Sebuah tim ilmiah di Center for Genomic Regulation (CRG) sekarang mengungkapkan bahwa solusi penyimpanan alam ini pertama kali berevolusi di mikroba purba yang hayati pada Bumi antara satu serta dua miliar tahun yang kemudian. Studi ini diterbitkan hari ini di jurnal Nature Ecology and Evolution .
untuk kembali ke masa lalu, tim peneliti memakai gosip yang tertulis dalam genom organisme modern, yang mengatur bentuk kehidupan sesuai evolusi gen dan protein yang terikat kromatin. Mereka menyelidiki tiga puluh spesies tidak sama yang diperoleh dari sampel air di Kanada dan Prancis. Mikroba diidentifikasi berkat teknologi pengurutan gen modern yg memungkinkan identifikasi spesies menggunakan menyaring DNA mereka. dari sana mereka ditanam pada laboratorium buat pengurutan proteomik serta genomik.

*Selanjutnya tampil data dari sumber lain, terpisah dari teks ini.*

(** * dynohot: the reloadable module controller

    A shallow embedding of [runtime/controller.ts] (class
    [ReloadableModuleController]: [dispatch], [load], [select], [iterate],
    [iterateWithDynamics], [traverse], [requestUpdate]) and of
    [runtime/declaration.ts], with the statements that the specification
    makes about the update algorithm.

    JavaScript objects with identity (module instances, declarations) live in
    heaps and are named by their index; controllers are interned by URL, as
    [makeAcquire] does.  Exceptions and mutation are threaded through a state
    and error monad.  [await] is sequential: no other task runs in between. *)

From Stdlib Require Import List Arith Lia Bool.
From stdpp Require Import base gmap strings list fin_maps.

Set Warnings "-register-all".

(** ** Values thrown *)

Inductive Error :=
  | AssertionError
  | SyntaxError (url : string)
  | UserError (message : string)
  | Exhausted.

Global Instance Error_eq_dec : EqDecision Error.
Proof. solve_decision. Defined.

(** ** Bindings and declarations ([declaration.ts]) *)

(** Modelled from the spec: [binding.ts] is not part of the sources; the
    entries have the fields that [load] reads ([type], [name], [as]). *)
Inductive BindingType :=
  | import_ | importStar | indirectExport | indirectStarExport | exportStar.

Inductive BindingEntry :=
  | ImportEntry (name : string) (as_ : option string)
  | ImportStarEntry (as_ : string)
  | ExportIndirectEntry (name : string) (as_ : option string)
  | ExportIndirectStarEntry (as_ : string)
  | ExportStarEntry.

Definition bindingType (b : BindingEntry) : BindingType :=
  match b with
  | ImportEntry _ _ => import_
  | ImportStarEntry _ => importStar
  | ExportIndirectEntry _ _ => indirectExport
  | ExportIndirectStarEntry _ => indirectStarExport
  | ExportStarEntry => exportStar
  end.

Abbreviation Url := string (only parsing).
Abbreviation InstId := nat (only parsing).
Abbreviation DeclId := nat (only parsing).

(** A module controller is either reloadable (it is one of ours, named by its
    URL) or an adapter around a module of the host ([reloadable] is false). *)
Inductive ModuleController :=
  | Reloadable (url : Url)
  | Adapter (url : Url).

Record LoadedModuleRequestEntry := {
  specifier : string;
  bindings : list BindingEntry;
  controller : ModuleController;
}.

(** What a user callback does when it is run. *)
Inductive Callback :=
  | CbOk
  | CbThrows (e : Error)
  | CbInvalidates.

(** The registrations a module body makes through [import.meta.hot]. *)
Record HotRegistration := {
  hAcceptSelf : option Callback;
  hAccepts : list (Url * Callback);
  hDeclined : bool;
  hDispose : Callback;
  hPrune : Callback;
  hData : nat;
}.

Definition noHot : HotRegistration :=
  {| hAcceptSelf := None; hAccepts := []; hDeclined := false;
     hDispose := CbOk; hPrune := CbOk; hData := 0 |}.

(** A module body is user code.  [execute] is described by what one run of
    it does: the names of the exports object it yields, the registrations it
    makes, the controllers it imports dynamically, and whether it throws. *)
Record ModuleBody := {
  async : bool;
  bodyExports : list string;
  bodyHot : HotRegistration;
  bodyDynamicImports : list Url;
  bodyThrows : option Error;
}.

Record ModuleDeclaration := {
  body : ModuleBody;
  meta : option string;
  format : string;
  importAssertions : list (string * string);
  usesDynamicImport : bool;
  indirectExportEntries : list (string * (LoadedModuleRequestEntry * BindingEntry));
  starExportEntries : list (LoadedModuleRequestEntry * BindingEntry);
  loadedModules : list LoadedModuleRequestEntry;
}.

(** ** Instances

    Modelled from the spec: [instance.ts] and [module.ts] are not part of the
    sources.  An instance holds its declaration, its link and evaluation
    state, an evaluation error slot and the controllers it imported
    dynamically. *)
Inductive ModuleStatus := new | instantiated | linked | evaluated.

Global Instance ModuleStatus_eq_dec : EqDecision ModuleStatus.
Proof. solve_decision. Defined.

Tim ilmiah menemukan bahwa prokariota tidak memiliki mesin yg diperlukan untuk memodifikasi histon, membagikan bahwa kromatin archaeal kuno mungkin telah memainkan peran struktural dasar, meskipun tidak mengatur genom. sebaliknya, para ilmuwan menemukan bukti yg relatif buat protein yang membaca, menulis, serta menghapus modifikasi histon dalam garis keturunan awal eukariota yg berbeda, seperti Malawimonadea Gefionella okellyi , Ancyromonadida Fabomonas tropica , atau Discoba Naegleria gruberi , mikroba yang belum dijadikan sampel. jauh.
“hasil kami menekankan bahwa peran struktural dan regulasi kromatin setua eukariota itu sendiri. Fungsi-fungsi ini krusial buat kehidupan eukariotik – sejak kromatin pertama kali timbul, dia tidak pernah hilang dalam bentuk kehidupan apa pun”, kata Dr. Xavier Grau-Bové , peneliti pascadoktoral di CRG dan penulis pertama studi tadi. “sekarang kita sedikit lebih dekat buat tahu berasal-usulnya, berkat kekuatan analisis komparatif untuk mengungkap episode evolusi yang terjadi miliaran tahun yang lalu.”

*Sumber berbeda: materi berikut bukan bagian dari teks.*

(** [follows_sensor es id]: in the graph with edges [es], the task [id] is
    one of the two sensors and has no upstream task, or it has upstream tasks
    and a chain of edges leads to it from one of the sensors. *)
Definition follows_sensor (es : list (string * string)) (id : string) : bool :=
  let ups := map fst (filter (fun e => snd e =? id) es) in
  if (id =? "wait_latest_blocks") || (id =? "wait_latest_transactions")
  then match ups with [] => true | _ => false end
  else match ups with [] => false | _ => true end
       && (reach 4 es "wait_latest_blocks" id
           || reach 4 es "wait_latest_transactions" id).

(** A run of [bitcoin_dag] on a fair service: the sensor of "blocks"
    succeeds, then the load of "blocks" is attempted. *)
Definition fair_log : list attempt :=
  [execute bitcoin loads_empty_schema format_covered
     (sensor_of bitcoin "blocks" "json") fair_world;
   execute bitcoin loads_empty_schema format_covered
     (load_of "blocks" "json" false) fair_world].

(** Files among which the SQL files are missing. *)
Definition files_without_sql : filesystem :=
  fun path =>
    if Str.endswith path ".sql" then None
    else Some "Transactions of the chain".

(** A fair service whose file system has no SQL file. *)
Definition world_without_sql : world :=
  mkWorld files_without_sql 1530403200000 "etl-project"
    (fun table => Ok (table_id (reference table)))
    (fun _ => Ok done)
    (fun _ => Ok tt)
    (fun _ _ => Ok tt).

(** A service on which the deletion of a table is refused. *)
Definition world_refusing_delete : world :=
  mkWorld example_files 1530403200000 "etl-project"
    (fun table => Ok (table_id (reference table)))
    (fun _ => Ok done)
    (fun _ => Raise GoogleAPIError)
    (fun _ _ => Ok tt).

menggunakan data yang diurutkan, tim ilmiah merekonstruksi repertoar gen Leluhur bersama Eukariotik Terakhir (LECA ), sel yang memunculkan semua eukariota. Organisme hidup ini mempunyai lusinan gen pengubah histon dan hidup antara satu dan dua miliar tahun yg kemudian di Bumi, yg diperkirakan berusia lebih kurang 4,lima miliar tahun. Penulis penelitian berhipotesis bahwa kromatin berevolusi dalam mikroba ini menjadi dampak asal tekanan selektif di lingkungan primordial Bumi.

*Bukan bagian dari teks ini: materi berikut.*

(** * A Fibonacci heap over an explicit object store

    Shallow embedding of [src/fibonacci_heap.py].  Python objects are
    cells of a store addressed by allocation index; every attribute
    assignment of the source is one store update, so aliasing between
    [self], [node], [self.left] ... behaves as it does in Python. *)

From Stdlib Require Import ZArith Lia.
From stdpp Require Import base numbers list option.

(** ** Keys

    The source compares keys with [<] and [>] only, and [delete] uses
    [float('-inf')]: keys are the integers extended with that value. *)

Inductive Key := NegInf | Int (z : Z).

Definition key_lt (a b : Key) : bool :=
  match a, b with
  | NegInf, NegInf => false
  | NegInf, Int _ => true
  | Int _, NegInf => false
  | Int x, Int y => (x <? y)%Z
  end.

Definition key_gt (a b : Key) : bool := key_lt b a.

(** A reference to a node object: its index in the store. *)
Abbreviation ref := nat.

(** ** class Node *)

Module Node.
Record t := mk {
  key : Key;
  parent : option ref;
  child : option ref;
  left : ref;
  right : ref;
  degree : Z;
  mark : bool
}.

(** [__init__], for the object allocated at address [self]. *)
Definition init (self : ref) (k : Key) : t :=
  mk k None None self self 0%Z false.

Definition set_key (v : Key) (n : t) : t :=
  mk v (parent n) (child n) (left n) (right n) (degree n) (mark n).
Definition set_parent (v : option ref) (n : t) : t :=
  mk (key n) v (child n) (left n) (right n) (degree n) (mark n).
Definition set_child (v : option ref) (n : t) : t :=
  mk (key n) (parent n) v (left n) (right n) (degree n) (mark n).
Definition set_left (v : ref) (n : t) : t :=
  mk (key n) (parent n) (child n) v (right n) (degree n) (mark n).
Definition set_right (v : ref) (n : t) : t :=
  mk (key n) (parent n) (child n) (left n) v (degree n) (mark n).
Definition set_degree (v : Z) (n : t) : t :=
  mk (key n) (parent n) (child n) (left n) (right n) v (mark n).
Definition set_mark (v : bool) (n : t) : t :=
  mk (key n) (parent n) (child n) (left n) (right n) (degree n) v.
End Node.

(** ** class FibonacciHeap: the two attributes, and the store of nodes *)

Module Heap.
Record t := mk {
  store : list Node.t;
  min : option ref;
  num_nodes : Z
}.

(** [__init__] *)
Definition init : t := mk [] None 0%Z.
End Heap.

(** ** Outcomes of a call *)

Inductive exn :=
| AttributeError   (* attribute access on None *)
| IndexError       (* list index out of range *)
| ValueError       (* math domain error *)
| Hangs            (* a loop that does not end *)
| Dangling.        (* a reference that is not a node of the store *)

(** What a public method hands back: [None], a key, an [int] (from
    [__len__]) or a reference to a node. *)
Inductive value := PyNone | PyKey (k : Key) | PyInt (z : Z) | PyNode (r : ref).

Inductive outcome (A : Type) :=
| Returns (a : A) (h : Heap.t)
| Raises (e : exn) (h : Heap.t).
Arguments Returns {A} a h.
Arguments Raises {A} e h.

Definition M (A : Type) : Type := Heap.t → outcome A.

#[global] Instance M_ret : MRet M := λ A a h, Returns a h.
#[global] Instance M_bind : MBind M := λ A B f m h,
  match m h with
  | Returns a h' => f a h'
  | Raises e h' => Raises e h'
  end.

Definition raise {A} (e : exn) : M A := λ h, Raises e h.

Definition final {A} (o : outcome A) : Heap.t :=
  match o with Returns _ h => h | Raises _ h => h end.

Definition get (r : ref) : M Node.t := λ h,
  match Heap.store h !! r with
  | Some n => Returns n h
  | None => Raises Dangling h
  end.

Definition rd {A} (f : Node.t → A) (r : ref) : M A := n ← get r; mret (f n).

Definition modify (r : ref) (f : Node.t → Node.t) : M unit := λ h,
  match Heap.store h !! r with
  | Some n => Returns tt (Heap.mk (<[r := f n]> (Heap.store h)) (Heap.min h) (Heap.num_nodes h))
  | None => Raises Dangling h
  end.

(** [self.Node(key)] *)
Definition alloc (k : Key) : M ref := λ h,
  let r := length (Heap.store h) in
  Returns r (Heap.mk (Heap.store h ++ [Node.init r k]) (Heap.min h) (Heap.num_nodes h)).

Definition get_min : M (option ref) := λ h, Returns (Heap.min h) h.
Definition set_min (v : option ref) : M unit := λ h,
  Returns tt (Heap.mk (Heap.store h) v (Heap.num_nodes h)).
Definition get_num_nodes : M Z := λ h, Returns (Heap.num_nodes h) h.
Definition set_num_nodes (v : Z) : M unit := λ h,
  Returns tt (Heap.mk (Heap.store h) (Heap.min h) v).
Definition count_objects : M nat := λ h, Returns (length (Heap.store h)) h.

(** [self.min.<attr>] raises when [self.min] is None. *)
Definition the_min : M ref :=
  m ← get_min; match m with Some r => mret r | None => raise AttributeError end.

(** ** Node methods *)

Fixpoint siblings_while (fuel : nat) (self current : ref) (sibs : list ref)
  : M (list ref) :=
  if decide (current = self) then mret sibs
  else match fuel with
       | O => raise Hangs
       | S fuel' =>
           l ← rd Node.left current;
           siblings_while fuel' self l (sibs ++ [l])
       end.

Definition siblings (self : ref) : M (list ref) :=
  l ← rd Node.left self;
  if decide (l = self) then mret [self]
  else n ← count_objects; siblings_while n self l [l].

Definition add (self node : ref) : M unit :=
  l ← rd Node.left self; modify node (Node.set_left l);;
  modify node (Node.set_right self);;
  l ← rd Node.left self; modify l (Node.set_right node);;
  modify self (Node.set_left node).

Definition remove (self : ref) : M unit :=
  r ← rd Node.right self; l ← rd Node.left self; modify l (Node.set_right r);;
  l ← rd Node.left self; r ← rd Node.right self; modify r (Node.set_left l).

(** ** Python lists of table slots: indexing with negative wrap-around *)

Definition py_pos {A} (l : list A) (i : Z) : option nat :=
  let n := Z.of_nat (length l) in
  if (0 <=? i)%Z && (i <? n)%Z then Some (Z.to_nat i)
  else if (- n <=? i)%Z && (i <? 0)%Z then Some (Z.to_nat (n + i))
  else None.

Definition py_index {A} (l : list A) (i : Z) : M A :=
  match py_pos l i ≫= (λ p, l !! p) with
  | Some a => mret a
  | None => raise IndexError
  end.

Definition py_setindex {A} (l : list A) (i : Z) (a : A) : M (list A) :=
  match py_pos l i with
  | Some p => mret (<[p := a]> l)
  | None => raise IndexError
  end.

(** ** [int(log(n) * 2)]

    [math.log] is the natural logarithm.  For [n >= 1] the integer part
    of [2 ln n] is the number of [k >= 1] with [e^k <= n^2] (at most
    [2 log2 n] of them); [e] is taken as [num / 10^12]. *)

Definition e_num : Z := 2718281828459.
Definition e_den : Z := 1000000000000.

Definition e_pow_le (num : Z) (m : Z) (k : nat) : bool :=
  (num ^ Z.of_nat k <=? m * e_den ^ Z.of_nat k)%Z.

Definition floor_2ln (num : Z) (n : Z) : nat :=
  length (filter (λ k, e_pow_le num (n * n) k = true)
                 (seq 1 (2 * Z.to_nat (Z.log2 n) + 2))).

Definition int_2log (n : Z) : M nat :=
  if (n <=? 0)%Z then raise ValueError else mret (floor_2ln e_num n).

(** ** FibonacciHeap methods *)

(** [__len__] *)
Definition len : M Z := get_num_nodes.

Definition insert (k : Key) : M value :=
  node ← alloc k;
  m ← get_min;
  match m with
  | Some _ =>
      m ← the_min; add m node;;
      m ← the_min; mk ← rd Node.key m;
      (if key_lt k mk then set_min (Some node) else mret tt)
  | None => set_min (Some node)
  end;;
  n ← get_num_nodes; set_num_nodes (n + 1);;
  mret PyNone.

Definition minimum : M value :=
  m ← the_min; k ← rd Node.key m; mret (PyKey k).

(** [__link] *)
Definition link (node1 node2 : ref) : M unit :=
  remove node1;;
  modify node1 (Node.set_parent (Some node2));;
  c ← rd Node.child node2;
  match c with
  | None =>
      modify node1 (Node.set_left node1);;
      modify node1 (Node.set_right node1);;
      modify node2 (Node.set_child (Some node1))
  | Some c => add c node1
  end;;
  d ← rd Node.degree node2; modify node2 (Node.set_degree (d + 1));;
  modify node1 (Node.set_mark false).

Dr. Arnau Sebé-Pedrós , peneliti pada CRG dan penulis senior studi tersebut, menekankan bahwa “virus dan elemen yang dapat mengubah posisi ialah parasit genom yang secara teratur menyerang DNA organisme uniseluler. Ini mungkin telah menyebabkan perlombaan senjata evolusioner buat melindungi genom, menghasilkan pengembangan kromatin sebagai mekanisme pertahanan dalam sel yang memunculkan semua kehidupan eukariotik yg diketahui pada Bumi. lalu, prosedur ini dimasukkan ke pada regulasi gen yg kompleks, seperti yang kita lihat pada eukariota modern, terutama organisme multiseluler.”
berdasarkan penulis penelitian, penelitian pada masa depan dapat menelaah evolusi enzim pengubah histon di archaea Asgardian, mikroba yang dinamai sesuai wilayah mitologis yang dihuni sang yang kuasa-dewa Norse, serta seringkali digambarkan sebagai batu loncatan evolusi antara archaea dan eukariota. Para peneliti menemukan bukti bahwa beberapa spesies mikroba Asgardian, mirip Lokiarchaeota , memiliki histon menggunakan sifat yg mirip menggunakan eukariota, yg mungkin artinya akibat berasal evolusi konvergen.
Studi tersebut ialah hasil berasal proyek penelitian yg dimulai delapan tahun lalu. Dipimpin oleh tim ilmiah pada CRG, pekerjaan ini bekerja sama menggunakan Unit Proteomik CRG/UPF , Institut hayati Evolusioner (CSIC-UPF), Universitas Paris-Saclay, Universitas Montreal, dan Universitas Wina.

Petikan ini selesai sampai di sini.